# [HOW TO COMPLETE THIS TASK]
Repeat the listing in full, word for word.

(DATA SECTION)

Lemma approaching_start_flies :
  stops (Sample.approaching Sample.start)
    (moved 10 (Sample.rising 84 175)) = false.
Proof.
  destruct (stops _ _) eqn:Hs; [|reflexivity]. exfalso.
  apply stops_iff in Hs. rewrite rising_moved in Hs by lra.
  destruct Hs as [Hy|(row & col & cell & _ & _ & Hcell & _ & Hd)].
  - revert Hy. numbers.
  - unfold cellAt in Hcell.
    destruct row as [|[|[|[|[|row]]]]]; destruct col as [|[|[|[|col]]]];
      simpl in Hcell; try discriminate;
      try (destruct col; discriminate);
      try (destruct row; discriminate);
      injection Hcell as <-;
      unfold distanceTo, contactDistance in Hd; simpl in Hd;
      apply sqrt_le_square in Hd; nra.
Qed.

Lemma approaching_drop_due s :
  runtime s = runtime Sample.start -> freezeUntil s = None ->
  dropDue 12000 (Sample.approaching s) = true.
Proof.
  intros Hrt Hf. unfold dropDue, interval, frozen. simpl. rewrite Hrt, Hf.
  apply geb_true. simpl. lra.
Qed.
(** ** Further properties of the engine *)

(** *** [cleanup] never sets a pending marker *)

Lemma cleanup_states n e w :
  holds (fun w' => forall x, state (eff w' x) = true -> state (eff w x) = true) (cleanup n e w).
Proof.
  revert e w; induction n as [|n IH]; intros e w; simpl; auto.
  destruct (fold_delete_frame e (dependencies (eff w e)) w) as (_ & F2 & _).
  set (w1 := fold_left _ _ w) in *.
  assert (S1 : forall x, state (eff w1 x) = true -> state (eff w x) = true).
  { intros x. unfold eff. rewrite F2. auto. }
  assert (Fin : forall w2, (forall x, state (eff w2 x) = true -> state (eff w x) = true) ->
     forall x, state (eff (upd_effect w2 e (fun x => map_deps (fun _ => []) (set_state false x))) x)
               = true -> state (eff w x) = true).
  { intros w2 H x. rewrite eff_upd. destruct (_ && _)%bool; simpl; [discriminate|apply H]. }
  destruct (owned (eff w1 e)) as [l|]; simpl; [|apply Fin; exact S1].
  pose proof (forEach_rel (fun a b => forall x, state (eff b x) = true -> state (eff a x) = true)
                (cleanup n) l w1 (fun _ _ H => H) (fun a b c H1 H2 x H => H1 x (H2 x H)) IH) as H.
  destruct (forEach (cleanup n) l w1) as [w2 []| w2 |]; simpl in *; auto.
  - apply Fin. intros x Hx. rewrite eff_upd in Hx.
    destruct (_ && _)%bool; simpl in Hx; apply S1, H, Hx.
Qed.

Lemma cleanup_state_e n e w :
  holds (fun w' => state (eff w' e) = false) (cleanup n e w).
Proof.
  destruct (Nat.lt_ge_cases e (length (effects w))) as [He|He].
  - pose proof (cleanup_clears n e w He) as H.
    destruct (cleanup n e w); simpl in *; tauto.
  - destruct (cleanup_frame n e w) as [H _].
    destruct (cleanup n e w) as [w1 a| w1 |]; simpl in *; auto;
      destruct H as (_ & F & _); unfold eff; rewrite nth_overflow;
      [reflexivity| rewrite (fns_length w w1 F); exact He
      |reflexivity| rewrite (fns_length w w1 F); exact He].
Qed.

(** *** Under an open queue, a pending marker is only ever set by a push *)

Lemma pushes_pending_same w w' q :
  Updates w = Some q -> Updates w' = Some q ->
  (forall x, state (eff w' x) = true -> state (eff w x) = true) -> pushes_pending w w'.
Proof. intros H1 H2 H3. exists q, []. rewrite app_nil_r. auto. Qed.

Lemma pushes_pending_trans w1 w2 w3 :
  pushes_pending w1 w2 -> pushes_pending w2 w3 -> pushes_pending w1 w3.
Proof.
  intros (q1 & r1 & A1 & B1 & C1) (q2 & r2 & A2 & B2 & C2).
  rewrite B1 in A2. injection A2 as <-. exists q1, (r1 ++ r2).
  split; [exact A1|]. split; [rewrite B2, app_assoc; reflexivity|].
  intros x Hx. rewrite in_app_iff. destruct (C2 x Hx) as [Hy|Hy]; auto.
  destruct (C1 x Hy); auto.
Qed.

Lemma pushes_pending_updates w w' : pushes_pending w w' -> exists q, Updates w' = Some q.
Proof. intros (q & r & _ & H & _). eauto. Qed.

Lemma holds_pp_tr (w w1 : World) {A} (r : Res A) :
  pushes_pending w w1 -> holds (pushes_pending w1) r -> holds (pushes_pending w) r.
Proof. intros H1 H2. destruct r; simpl in *; eauto using pushes_pending_trans. Qed.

(End DATA SECTION)

# [YOUR RESPONSE]
Lemma approaching_start_flies :
  stops (Sample.approaching Sample.start)
    (moved 10 (Sample.rising 84 175)) = false.
Proof.
  destruct (stops _ _) eqn:Hs; [|reflexivity]. exfalso.
  apply stops_iff in Hs. rewrite rising_moved in Hs by lra.
  destruct Hs as [Hy|(row & col & cell & _ & _ & Hcell & _ & Hd)].
  - revert Hy. numbers.
  - unfold cellAt in Hcell.
    destruct row as [|[|[|[|[|row]]]]]; destruct col as [|[|[|[|col]]]];
      simpl in Hcell; try discriminate;
      try (destruct col; discriminate);
      try (destruct row; discriminate);
      injection Hcell as <-;
      unfold distanceTo, contactDistance in Hd; simpl in Hd;
      apply sqrt_le_square in Hd; nra.
Qed.

Lemma approaching_drop_due s :
  runtime s = runtime Sample.start -> freezeUntil s = None ->
  dropDue 12000 (Sample.approaching s) = true.
Proof.
  intros Hrt Hf. unfold dropDue, interval, frozen. simpl. rewrite Hrt, Hf.
  apply geb_true. simpl. lra.
Qed.
(** ** Further properties of the engine *)

(** *** [cleanup] never sets a pending marker *)

Lemma cleanup_states n e w :
  holds (fun w' => forall x, state (eff w' x) = true -> state (eff w x) = true) (cleanup n e w).
Proof.
  revert e w; induction n as [|n IH]; intros e w; simpl; auto.
  destruct (fold_delete_frame e (dependencies (eff w e)) w) as (_ & F2 & _).
  set (w1 := fold_left _ _ w) in *.
  assert (S1 : forall x, state (eff w1 x) = true -> state (eff w x) = true).
  { intros x. unfold eff. rewrite F2. auto. }
  assert (Fin : forall w2, (forall x, state (eff w2 x) = true -> state (eff w x) = true) ->
     forall x, state (eff (upd_effect w2 e (fun x => map_deps (fun _ => []) (set_state false x))) x)
               = true -> state (eff w x) = true).
  { intros w2 H x. rewrite eff_upd. destruct (_ && _)%bool; simpl; [discriminate|apply H]. }
  destruct (owned (eff w1 e)) as [l|]; simpl; [|apply Fin; exact S1].
  pose proof (forEach_rel (fun a b => forall x, state (eff b x) = true -> state (eff a x) = true)
                (cleanup n) l w1 (fun _ _ H => H) (fun a b c H1 H2 x H => H1 x (H2 x H)) IH) as H.
  destruct (forEach (cleanup n) l w1) as [w2 []| w2 |]; simpl in *; auto.
  - apply Fin. intros x Hx. rewrite eff_upd in Hx.
    destruct (_ && _)%bool; simpl in Hx; apply S1, H, Hx.
Qed.

Lemma cleanup_state_e n e w :
  holds (fun w' => state (eff w' e) = false) (cleanup n e w).
Proof.
  destruct (Nat.lt_ge_cases e (length (effects w))) as [He|He].
  - pose proof (cleanup_clears n e w He) as H.
    destruct (cleanup n e w); simpl in *; tauto.
  - destruct (cleanup_frame n e w) as [H _].
    destruct (cleanup n e w) as [w1 a| w1 |]; simpl in *; auto;
      destruct H as (_ & F & _); unfold eff; rewrite nth_overflow;
      [reflexivity| rewrite (fns_length w w1 F); exact He
      |reflexivity| rewrite (fns_length w w1 F); exact He].
Qed.

(** *** Under an open queue, a pending marker is only ever set by a push *)

Lemma pushes_pending_same w w' q :
  Updates w = Some q -> Updates w' = Some q ->
  (forall x, state (eff w' x) = true -> state (eff w x) = true) -> pushes_pending w w'.
Proof. intros H1 H2 H3. exists q, []. rewrite app_nil_r. auto. Qed.

Lemma pushes_pending_trans w1 w2 w3 :
  pushes_pending w1 w2 -> pushes_pending w2 w3 -> pushes_pending w1 w3.
Proof.
  intros (q1 & r1 & A1 & B1 & C1) (q2 & r2 & A2 & B2 & C2).
  rewrite B1 in A2. injection A2 as <-. exists q1, (r1 ++ r2).
  split; [exact A1|]. split; [rewrite B2, app_assoc; reflexivity|].
  intros x Hx. rewrite in_app_iff. destruct (C2 x Hx) as [Hy|Hy]; auto.
  destruct (C1 x Hy); auto.
Qed.

Lemma pushes_pending_updates w w' : pushes_pending w w' -> exists q, Updates w' = Some q.
Proof. intros (q & r & _ & H & _). eauto. Qed.

Lemma holds_pp_tr (w w1 : World) {A} (r : Res A) :
  pushes_pending w w1 -> holds (pushes_pending w1) r -> holds (pushes_pending w) r.
Proof. intros H1 H2. destruct r; simpl in *; eauto using pushes_pending_trans. Qed.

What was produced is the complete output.